Entry to this exhibition is free for children under 7, senior citizens and art school students.
Art House is open on Tue, Wed, Thurs and Sun from 11 am to 8 pm. The last entry is at 7.15 pm.
On Fri and Sat, it opens from 11 am to 10 pm. The last entry is at 9 pm.
Be transported into a quirky and hyperreal universe at the iconic creative studio and image-based magazine’s largest exhibition ever.
The creative studio and image-based magazine’s largest exhibition ever, ‘Run As Slow As You Can’ is an expansive presentation of their surreal and oversaturated universe.
Step into the magical world of hyperrealist, absurdist installations and images with this extraordinary exhibition by TOILETPAPER. The creative studio and image-based magazine are led by pathbreaking Italian contemporary artist Maurizio Cattelan and photographer Pierpaolo Ferrari.
The power duo’s exhibits are known for conjuring pop-culture inspired parallel universes of edgy, provocative visuals that investigate our current reality of hyper consumption, making us question the way in which we engage with an increasingly virtual world, incessantly drowned in visual stimulation.

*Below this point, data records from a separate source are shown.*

(* ===== verification/Envelopes.v ===== *)
(** * relay-server: envelopes (envelope.rs)

    Envelopes are headers and a list of items; the wire format puts each header
    on a line of JSON and delimits payloads by length or by newline.  Buffers are
    byte strings.  serde_json is the class [JsonCodec]: one instance per header
    type, with the text it writes and the value it reads from the front of a
    buffer together with the offset where it stopped. *)

From Stdlib Require Import Ascii String.
From S2P Require Import Prelude Strings Floats Types Common Protocol Quota Filters Sampling Extractors.

Open Scope string_scope.
Open Scope Z_scope.
Open Scope list_scope.

Definition CONTENT_TYPE : string := "application/x-sentry-envelope".
Definition DEFAULT_EVENT_RETENTION : Z := 90.

Definition newline : ascii := "010"%char.
Definition nl : string := String newline "".

(** ** Errors *)

Module EnvelopeError.
Inductive EnvelopeError :=
| UnexpectedEof | MissingHeader | MissingNewline
| InvalidHeader (error : JsonError)
| HeaderMismatch (name : string)
| InvalidItemHeader (error : JsonError)
| HeaderIoFailed (error : option JsonError)
| PayloadIoFailed.
End EnvelopeError.
Notation EnvelopeError := EnvelopeError.EnvelopeError.

(** ** Item types *)

Module ItemType.

Inductive ItemType :=
| Event | Transaction | Security | Attachment | FormData | RawSecurity | UnrealReport
| UserReport | Session | Sessions | Metrics | MetricBuckets.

Maurizio Cattelan & Pierpaolo Ferrari
Maurizio is an artist known internationally for his mix of genius and irreverence and is one of the most popular Italian artists in the world. His works emphasise the paradoxes of society and reflect on cultural scenarios with depth and acumen.
Pierpaolo is an Italian photographer, born and raised in Milan. His vision is instantly recognisable by his colourful surrealism, which he accredits to the style of his early mentors.
Curated by Mafalda Millies and Roya Sachs (TRIADIC) with Elizabeth Edelman (TRIADIC) as the executive producer, ‘RUN AS SLOW AS YOU CAN’ is TOILETPAPER’s largest exhibition till date. It mulls over the daily dualities of modern existence with four distinct chapters, using photography, design and architecture to take a closer, critical look at the homes we inhabit, the objects we own, and the people that surround us – all with a delicious dose of irony! Besides offering food for thought, the set-up brings you a whole lot of Insta-worthy frames with crazy pops of colour and fascinating elements.
Chapter 1
Spread out across four floors of Art House – the Centre’s dedicated visual arts space – the first chapter of the exhibit, ‘Take a Left, Right?’, invites you into a photomontage maze. Walking through the labyrinth, you will navigate some crucial choices of left or right turns as graphic themes of desire, repulsion, irony and gluttony vie for your attention along the way.
Chapter 2
Enter a deeper subconscious as you make your way up to the second floor and into the second chapter. ‘Is There Room in the Sky?’ is filled with optical illusions that warp your perception of space and time.
Chapter 3
As your sense of reality continues to blur, the third chapter, ‘A House Is a Building That People Live In’ interrupts the concept of the ‘perfect home’ with deliberate misalignments like a home without a roof, a swimming pool filled with bananas and other topsy-turvy household utilities with no apparent function.
Chapter 4
‘The Control Room’, the culminating chapter of the exhibit, is a Lynchian monochromatic space sprinkled with archival objects, images and works from the studio’s HQ in Milan – leading you into a fuller conceptual understanding of the journey so far.
The one-of-its-kind exhibition is inhabited and defined solely by the audience. It is up to you to decide - in an overdosed contemporary society, how slowly can you run?